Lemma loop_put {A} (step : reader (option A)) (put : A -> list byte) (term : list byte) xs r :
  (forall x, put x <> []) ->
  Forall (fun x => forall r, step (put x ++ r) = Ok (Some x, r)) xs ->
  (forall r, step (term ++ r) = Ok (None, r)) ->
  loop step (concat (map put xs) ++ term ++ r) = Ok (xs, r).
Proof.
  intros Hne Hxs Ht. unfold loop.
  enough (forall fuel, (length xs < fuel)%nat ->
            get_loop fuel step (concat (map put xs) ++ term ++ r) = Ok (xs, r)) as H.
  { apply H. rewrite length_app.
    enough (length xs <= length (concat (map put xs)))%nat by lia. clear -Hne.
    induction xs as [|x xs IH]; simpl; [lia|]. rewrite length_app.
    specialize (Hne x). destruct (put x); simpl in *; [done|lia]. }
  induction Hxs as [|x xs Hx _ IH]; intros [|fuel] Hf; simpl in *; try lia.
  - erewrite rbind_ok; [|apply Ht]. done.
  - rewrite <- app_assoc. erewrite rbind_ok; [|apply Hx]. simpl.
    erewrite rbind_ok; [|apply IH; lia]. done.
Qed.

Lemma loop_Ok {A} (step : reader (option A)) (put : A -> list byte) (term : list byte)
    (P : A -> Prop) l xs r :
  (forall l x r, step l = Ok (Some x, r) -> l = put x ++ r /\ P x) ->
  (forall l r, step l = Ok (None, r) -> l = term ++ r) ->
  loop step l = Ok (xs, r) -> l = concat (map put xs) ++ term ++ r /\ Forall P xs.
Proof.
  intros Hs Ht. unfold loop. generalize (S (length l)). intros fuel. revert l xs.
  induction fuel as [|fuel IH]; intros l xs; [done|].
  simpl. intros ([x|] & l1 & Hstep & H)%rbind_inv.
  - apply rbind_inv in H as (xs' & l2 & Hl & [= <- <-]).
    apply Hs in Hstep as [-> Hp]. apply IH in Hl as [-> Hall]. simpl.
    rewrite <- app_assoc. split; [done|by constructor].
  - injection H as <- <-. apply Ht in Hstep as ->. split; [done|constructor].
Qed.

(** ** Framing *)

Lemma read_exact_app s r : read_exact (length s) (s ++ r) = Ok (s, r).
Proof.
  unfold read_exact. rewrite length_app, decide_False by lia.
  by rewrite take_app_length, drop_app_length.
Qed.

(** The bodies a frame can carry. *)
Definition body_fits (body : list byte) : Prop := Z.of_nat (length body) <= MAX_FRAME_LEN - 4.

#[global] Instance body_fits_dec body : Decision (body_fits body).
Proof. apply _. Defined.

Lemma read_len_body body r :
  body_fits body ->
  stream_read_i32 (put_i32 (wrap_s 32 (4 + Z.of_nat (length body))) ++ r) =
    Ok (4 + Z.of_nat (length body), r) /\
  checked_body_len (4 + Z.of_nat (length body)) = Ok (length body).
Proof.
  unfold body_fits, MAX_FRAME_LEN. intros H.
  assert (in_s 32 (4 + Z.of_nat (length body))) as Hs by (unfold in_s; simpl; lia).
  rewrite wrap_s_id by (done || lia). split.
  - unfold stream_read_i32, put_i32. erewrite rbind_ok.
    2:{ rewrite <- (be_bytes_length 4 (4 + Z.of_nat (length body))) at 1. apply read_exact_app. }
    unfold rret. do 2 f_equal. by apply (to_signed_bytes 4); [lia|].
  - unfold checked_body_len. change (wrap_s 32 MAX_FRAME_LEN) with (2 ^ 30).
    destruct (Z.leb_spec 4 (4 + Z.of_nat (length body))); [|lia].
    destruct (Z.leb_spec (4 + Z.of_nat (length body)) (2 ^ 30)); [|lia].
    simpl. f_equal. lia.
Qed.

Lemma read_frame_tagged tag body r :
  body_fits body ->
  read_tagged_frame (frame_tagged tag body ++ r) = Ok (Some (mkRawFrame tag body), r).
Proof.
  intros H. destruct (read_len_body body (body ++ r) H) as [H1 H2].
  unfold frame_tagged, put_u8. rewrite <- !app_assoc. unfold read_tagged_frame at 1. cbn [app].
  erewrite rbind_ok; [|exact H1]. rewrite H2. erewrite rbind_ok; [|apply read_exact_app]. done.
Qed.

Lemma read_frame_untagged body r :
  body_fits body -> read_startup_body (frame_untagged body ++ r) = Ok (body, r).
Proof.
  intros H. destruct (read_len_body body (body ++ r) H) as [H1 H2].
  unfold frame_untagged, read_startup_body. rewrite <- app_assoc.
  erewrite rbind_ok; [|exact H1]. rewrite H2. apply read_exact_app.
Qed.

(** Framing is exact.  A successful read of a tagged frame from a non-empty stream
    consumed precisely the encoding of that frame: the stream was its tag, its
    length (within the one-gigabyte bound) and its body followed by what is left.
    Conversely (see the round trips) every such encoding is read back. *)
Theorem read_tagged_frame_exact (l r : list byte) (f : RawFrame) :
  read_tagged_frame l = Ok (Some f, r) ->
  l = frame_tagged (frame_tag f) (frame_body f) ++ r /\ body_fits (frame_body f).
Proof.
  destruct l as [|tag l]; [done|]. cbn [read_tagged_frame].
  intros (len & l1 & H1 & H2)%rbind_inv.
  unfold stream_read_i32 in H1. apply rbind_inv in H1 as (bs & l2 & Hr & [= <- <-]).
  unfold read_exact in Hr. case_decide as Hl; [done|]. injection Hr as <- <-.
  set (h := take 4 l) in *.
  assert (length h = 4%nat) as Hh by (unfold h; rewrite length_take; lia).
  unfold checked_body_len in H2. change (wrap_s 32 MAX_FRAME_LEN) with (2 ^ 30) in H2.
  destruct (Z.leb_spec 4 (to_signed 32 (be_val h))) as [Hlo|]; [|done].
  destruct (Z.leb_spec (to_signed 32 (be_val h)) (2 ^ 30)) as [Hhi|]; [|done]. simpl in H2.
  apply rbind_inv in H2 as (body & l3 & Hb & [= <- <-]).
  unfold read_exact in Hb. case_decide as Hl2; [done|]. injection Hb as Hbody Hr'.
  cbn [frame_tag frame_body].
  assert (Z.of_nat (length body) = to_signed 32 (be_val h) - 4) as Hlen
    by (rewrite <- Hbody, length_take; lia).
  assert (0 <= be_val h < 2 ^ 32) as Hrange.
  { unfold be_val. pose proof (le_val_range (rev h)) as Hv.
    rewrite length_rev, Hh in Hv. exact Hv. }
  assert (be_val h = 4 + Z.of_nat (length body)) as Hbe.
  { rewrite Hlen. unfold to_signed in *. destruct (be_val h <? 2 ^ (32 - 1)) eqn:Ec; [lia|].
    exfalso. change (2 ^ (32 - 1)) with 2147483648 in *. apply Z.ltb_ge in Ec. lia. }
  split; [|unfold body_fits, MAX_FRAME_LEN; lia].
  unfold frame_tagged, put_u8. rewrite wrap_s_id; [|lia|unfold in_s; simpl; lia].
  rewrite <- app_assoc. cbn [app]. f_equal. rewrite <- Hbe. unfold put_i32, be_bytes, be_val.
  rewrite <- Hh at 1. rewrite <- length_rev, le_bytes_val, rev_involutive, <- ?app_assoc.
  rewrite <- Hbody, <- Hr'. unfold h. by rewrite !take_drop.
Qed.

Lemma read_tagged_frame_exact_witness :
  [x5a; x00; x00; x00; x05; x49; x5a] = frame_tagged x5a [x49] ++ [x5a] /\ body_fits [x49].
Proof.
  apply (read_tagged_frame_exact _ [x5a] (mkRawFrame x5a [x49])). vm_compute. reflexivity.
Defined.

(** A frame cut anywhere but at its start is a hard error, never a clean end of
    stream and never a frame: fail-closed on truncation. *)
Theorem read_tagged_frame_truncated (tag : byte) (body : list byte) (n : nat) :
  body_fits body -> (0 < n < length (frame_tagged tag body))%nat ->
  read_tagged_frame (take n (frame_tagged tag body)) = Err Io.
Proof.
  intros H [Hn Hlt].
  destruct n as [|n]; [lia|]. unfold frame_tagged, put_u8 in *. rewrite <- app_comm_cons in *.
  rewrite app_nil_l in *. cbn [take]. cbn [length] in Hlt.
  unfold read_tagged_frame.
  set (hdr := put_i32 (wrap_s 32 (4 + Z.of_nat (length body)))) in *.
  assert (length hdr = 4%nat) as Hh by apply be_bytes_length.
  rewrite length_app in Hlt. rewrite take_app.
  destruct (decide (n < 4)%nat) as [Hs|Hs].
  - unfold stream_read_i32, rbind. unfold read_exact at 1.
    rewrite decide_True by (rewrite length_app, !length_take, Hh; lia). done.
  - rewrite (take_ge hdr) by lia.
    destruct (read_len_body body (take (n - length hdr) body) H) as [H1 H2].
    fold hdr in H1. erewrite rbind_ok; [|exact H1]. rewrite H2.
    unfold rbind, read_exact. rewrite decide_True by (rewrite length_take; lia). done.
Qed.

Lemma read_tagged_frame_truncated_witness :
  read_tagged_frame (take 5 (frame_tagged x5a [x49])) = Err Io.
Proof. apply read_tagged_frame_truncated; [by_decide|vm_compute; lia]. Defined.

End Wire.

★ ★ ★ ★ ★ ★ ★

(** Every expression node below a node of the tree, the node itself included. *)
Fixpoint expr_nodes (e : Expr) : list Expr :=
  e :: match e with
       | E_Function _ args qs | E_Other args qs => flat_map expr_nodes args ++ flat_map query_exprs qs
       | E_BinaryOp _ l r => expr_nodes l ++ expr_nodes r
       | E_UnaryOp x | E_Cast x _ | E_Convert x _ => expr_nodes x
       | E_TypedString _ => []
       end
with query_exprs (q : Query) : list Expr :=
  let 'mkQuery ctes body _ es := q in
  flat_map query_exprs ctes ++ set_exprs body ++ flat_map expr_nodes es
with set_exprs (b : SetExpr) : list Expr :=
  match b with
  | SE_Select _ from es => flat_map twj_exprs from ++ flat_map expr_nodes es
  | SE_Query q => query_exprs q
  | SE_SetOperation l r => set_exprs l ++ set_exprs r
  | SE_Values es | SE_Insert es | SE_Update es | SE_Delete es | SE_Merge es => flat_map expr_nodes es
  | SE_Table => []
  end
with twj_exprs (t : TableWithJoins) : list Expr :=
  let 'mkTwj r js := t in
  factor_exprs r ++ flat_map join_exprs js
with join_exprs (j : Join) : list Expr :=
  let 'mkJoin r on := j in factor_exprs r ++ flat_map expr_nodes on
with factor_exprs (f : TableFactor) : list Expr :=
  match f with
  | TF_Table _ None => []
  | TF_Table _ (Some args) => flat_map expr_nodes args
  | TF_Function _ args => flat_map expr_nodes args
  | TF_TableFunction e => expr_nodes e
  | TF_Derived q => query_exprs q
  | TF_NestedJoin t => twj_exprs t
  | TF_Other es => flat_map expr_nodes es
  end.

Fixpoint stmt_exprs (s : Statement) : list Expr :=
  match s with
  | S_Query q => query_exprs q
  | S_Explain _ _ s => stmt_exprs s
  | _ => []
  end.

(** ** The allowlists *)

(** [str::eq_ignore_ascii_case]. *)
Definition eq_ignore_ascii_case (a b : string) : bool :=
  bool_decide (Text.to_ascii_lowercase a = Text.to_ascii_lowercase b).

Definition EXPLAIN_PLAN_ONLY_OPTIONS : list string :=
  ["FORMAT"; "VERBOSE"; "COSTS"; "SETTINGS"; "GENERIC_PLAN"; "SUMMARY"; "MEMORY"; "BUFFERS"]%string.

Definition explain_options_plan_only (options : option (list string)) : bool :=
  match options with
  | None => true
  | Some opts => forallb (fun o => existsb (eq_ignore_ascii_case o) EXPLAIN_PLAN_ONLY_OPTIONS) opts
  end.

★ ★ ★ ★ ★ ★ ★

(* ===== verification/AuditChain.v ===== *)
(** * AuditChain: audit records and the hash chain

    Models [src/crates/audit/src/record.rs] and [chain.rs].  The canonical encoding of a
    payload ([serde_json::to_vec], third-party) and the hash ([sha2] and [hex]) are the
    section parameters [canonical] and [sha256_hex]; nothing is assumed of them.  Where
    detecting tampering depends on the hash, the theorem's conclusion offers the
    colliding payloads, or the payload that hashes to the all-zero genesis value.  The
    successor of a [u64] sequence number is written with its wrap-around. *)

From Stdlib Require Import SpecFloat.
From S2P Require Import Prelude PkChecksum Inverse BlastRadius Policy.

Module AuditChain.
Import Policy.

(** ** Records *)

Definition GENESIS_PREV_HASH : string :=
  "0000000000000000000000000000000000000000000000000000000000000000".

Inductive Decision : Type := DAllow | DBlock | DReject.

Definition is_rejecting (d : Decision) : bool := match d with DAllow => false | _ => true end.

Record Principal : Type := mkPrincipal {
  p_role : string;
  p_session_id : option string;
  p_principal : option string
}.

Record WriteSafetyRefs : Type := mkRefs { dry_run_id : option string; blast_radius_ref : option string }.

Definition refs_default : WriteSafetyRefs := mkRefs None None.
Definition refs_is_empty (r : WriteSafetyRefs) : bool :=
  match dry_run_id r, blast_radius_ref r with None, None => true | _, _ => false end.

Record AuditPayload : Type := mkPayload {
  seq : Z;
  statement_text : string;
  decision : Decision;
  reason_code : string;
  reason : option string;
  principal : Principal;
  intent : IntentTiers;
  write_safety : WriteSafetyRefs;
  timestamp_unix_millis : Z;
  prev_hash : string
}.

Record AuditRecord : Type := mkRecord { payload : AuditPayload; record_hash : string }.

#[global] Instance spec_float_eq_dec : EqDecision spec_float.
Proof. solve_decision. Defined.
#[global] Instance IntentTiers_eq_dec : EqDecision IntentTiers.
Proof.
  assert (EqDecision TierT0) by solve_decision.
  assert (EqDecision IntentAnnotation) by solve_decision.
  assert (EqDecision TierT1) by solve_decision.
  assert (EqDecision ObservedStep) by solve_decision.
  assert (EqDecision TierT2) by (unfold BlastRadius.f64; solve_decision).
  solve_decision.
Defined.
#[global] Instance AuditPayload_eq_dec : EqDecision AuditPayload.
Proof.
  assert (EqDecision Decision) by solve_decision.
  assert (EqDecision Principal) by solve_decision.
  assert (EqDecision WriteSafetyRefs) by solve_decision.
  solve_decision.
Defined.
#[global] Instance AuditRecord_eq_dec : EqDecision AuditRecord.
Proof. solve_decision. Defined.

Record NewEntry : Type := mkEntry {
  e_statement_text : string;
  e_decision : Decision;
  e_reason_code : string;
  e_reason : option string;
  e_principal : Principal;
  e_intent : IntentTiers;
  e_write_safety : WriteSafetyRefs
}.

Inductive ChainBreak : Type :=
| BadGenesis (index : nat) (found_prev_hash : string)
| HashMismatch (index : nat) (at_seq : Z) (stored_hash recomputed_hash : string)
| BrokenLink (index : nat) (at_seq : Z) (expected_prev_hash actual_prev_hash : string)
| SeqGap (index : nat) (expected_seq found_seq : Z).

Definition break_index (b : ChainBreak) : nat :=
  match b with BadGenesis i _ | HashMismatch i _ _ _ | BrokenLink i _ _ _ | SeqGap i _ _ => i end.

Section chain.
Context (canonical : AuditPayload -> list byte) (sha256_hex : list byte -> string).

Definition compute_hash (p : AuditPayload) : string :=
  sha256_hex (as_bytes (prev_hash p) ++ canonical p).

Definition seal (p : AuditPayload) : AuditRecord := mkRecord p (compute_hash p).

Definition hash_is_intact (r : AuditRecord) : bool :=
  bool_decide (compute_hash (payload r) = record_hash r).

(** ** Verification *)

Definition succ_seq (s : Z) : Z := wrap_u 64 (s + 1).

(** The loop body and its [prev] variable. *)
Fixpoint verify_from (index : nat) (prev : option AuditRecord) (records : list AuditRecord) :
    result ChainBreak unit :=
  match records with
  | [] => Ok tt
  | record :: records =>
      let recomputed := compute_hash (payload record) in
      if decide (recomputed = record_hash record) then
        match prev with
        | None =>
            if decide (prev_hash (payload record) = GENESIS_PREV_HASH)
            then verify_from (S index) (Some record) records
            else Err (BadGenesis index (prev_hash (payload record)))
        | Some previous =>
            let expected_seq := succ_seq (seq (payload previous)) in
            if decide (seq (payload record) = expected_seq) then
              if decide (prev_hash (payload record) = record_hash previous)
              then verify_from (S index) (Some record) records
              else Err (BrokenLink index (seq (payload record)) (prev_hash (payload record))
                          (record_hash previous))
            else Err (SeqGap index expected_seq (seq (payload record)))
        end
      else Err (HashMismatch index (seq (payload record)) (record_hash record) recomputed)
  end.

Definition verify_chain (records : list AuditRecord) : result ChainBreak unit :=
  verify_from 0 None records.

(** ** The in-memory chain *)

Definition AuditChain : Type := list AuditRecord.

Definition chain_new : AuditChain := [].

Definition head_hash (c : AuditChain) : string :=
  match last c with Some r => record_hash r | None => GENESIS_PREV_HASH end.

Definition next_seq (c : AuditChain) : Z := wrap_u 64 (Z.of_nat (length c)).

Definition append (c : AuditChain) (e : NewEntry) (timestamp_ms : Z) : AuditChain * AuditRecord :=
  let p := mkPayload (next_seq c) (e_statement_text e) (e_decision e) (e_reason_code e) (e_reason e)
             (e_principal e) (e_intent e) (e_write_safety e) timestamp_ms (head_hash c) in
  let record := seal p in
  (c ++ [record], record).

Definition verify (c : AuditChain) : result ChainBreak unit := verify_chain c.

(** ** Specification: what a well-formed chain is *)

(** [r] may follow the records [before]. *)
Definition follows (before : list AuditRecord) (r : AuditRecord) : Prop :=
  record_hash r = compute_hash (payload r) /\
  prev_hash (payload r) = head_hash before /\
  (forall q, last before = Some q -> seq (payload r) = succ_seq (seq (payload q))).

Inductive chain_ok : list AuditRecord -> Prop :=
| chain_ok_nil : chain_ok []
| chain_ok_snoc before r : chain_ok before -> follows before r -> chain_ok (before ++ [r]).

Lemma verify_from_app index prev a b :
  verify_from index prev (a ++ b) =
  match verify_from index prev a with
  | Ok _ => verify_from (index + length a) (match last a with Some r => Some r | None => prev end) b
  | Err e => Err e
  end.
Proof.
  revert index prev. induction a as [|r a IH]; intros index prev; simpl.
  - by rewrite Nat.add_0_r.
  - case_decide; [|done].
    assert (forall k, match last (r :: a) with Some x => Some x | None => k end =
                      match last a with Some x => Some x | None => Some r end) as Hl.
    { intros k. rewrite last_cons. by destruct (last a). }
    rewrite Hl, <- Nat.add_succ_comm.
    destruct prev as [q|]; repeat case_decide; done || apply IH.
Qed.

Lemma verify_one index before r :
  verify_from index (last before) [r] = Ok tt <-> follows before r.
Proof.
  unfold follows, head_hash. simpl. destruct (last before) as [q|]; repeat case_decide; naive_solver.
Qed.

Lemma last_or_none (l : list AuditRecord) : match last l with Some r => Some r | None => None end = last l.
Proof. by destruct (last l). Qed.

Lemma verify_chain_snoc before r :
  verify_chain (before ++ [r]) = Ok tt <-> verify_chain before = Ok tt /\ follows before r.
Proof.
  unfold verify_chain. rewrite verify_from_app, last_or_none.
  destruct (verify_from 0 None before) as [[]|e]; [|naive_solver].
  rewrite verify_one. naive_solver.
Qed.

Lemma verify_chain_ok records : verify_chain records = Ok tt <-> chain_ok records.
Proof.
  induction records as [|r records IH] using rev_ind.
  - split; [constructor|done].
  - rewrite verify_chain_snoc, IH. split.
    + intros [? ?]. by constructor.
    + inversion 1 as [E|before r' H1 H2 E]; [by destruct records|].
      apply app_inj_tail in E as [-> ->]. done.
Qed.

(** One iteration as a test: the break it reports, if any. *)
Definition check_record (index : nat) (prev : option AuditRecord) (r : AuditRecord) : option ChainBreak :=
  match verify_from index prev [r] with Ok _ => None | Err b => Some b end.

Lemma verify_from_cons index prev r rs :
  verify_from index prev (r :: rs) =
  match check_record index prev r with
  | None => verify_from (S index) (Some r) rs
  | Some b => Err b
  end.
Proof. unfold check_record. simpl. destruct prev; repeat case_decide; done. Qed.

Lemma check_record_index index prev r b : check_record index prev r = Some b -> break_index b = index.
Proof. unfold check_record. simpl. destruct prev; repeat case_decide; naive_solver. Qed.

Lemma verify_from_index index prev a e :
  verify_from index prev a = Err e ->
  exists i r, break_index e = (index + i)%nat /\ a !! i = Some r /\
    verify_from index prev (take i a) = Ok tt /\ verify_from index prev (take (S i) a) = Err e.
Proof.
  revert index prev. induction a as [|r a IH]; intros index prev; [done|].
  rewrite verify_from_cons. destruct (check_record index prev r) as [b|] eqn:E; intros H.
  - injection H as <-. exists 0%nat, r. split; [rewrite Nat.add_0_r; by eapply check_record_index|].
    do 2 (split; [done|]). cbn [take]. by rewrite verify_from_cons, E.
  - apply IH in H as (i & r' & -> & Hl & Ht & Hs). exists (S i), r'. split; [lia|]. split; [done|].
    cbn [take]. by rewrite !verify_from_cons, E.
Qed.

★ ★ ★ ★ ★ ★ ★

- **Aim of the exercise**
Would you print exactly and only the lines of the material above that run from the line with "else Err (HashMismatch" through the line with "Definition chain_new : AuditChain := [].", both included?

- **Solution**
      else Err (HashMismatch index (seq (payload record)) (record_hash record) recomputed)
  end.

Definition verify_chain (records : list AuditRecord) : result ChainBreak unit :=
  verify_from 0 None records.

(** ** The in-memory chain *)

Definition AuditChain : Type := list AuditRecord.

Definition chain_new : AuditChain := [].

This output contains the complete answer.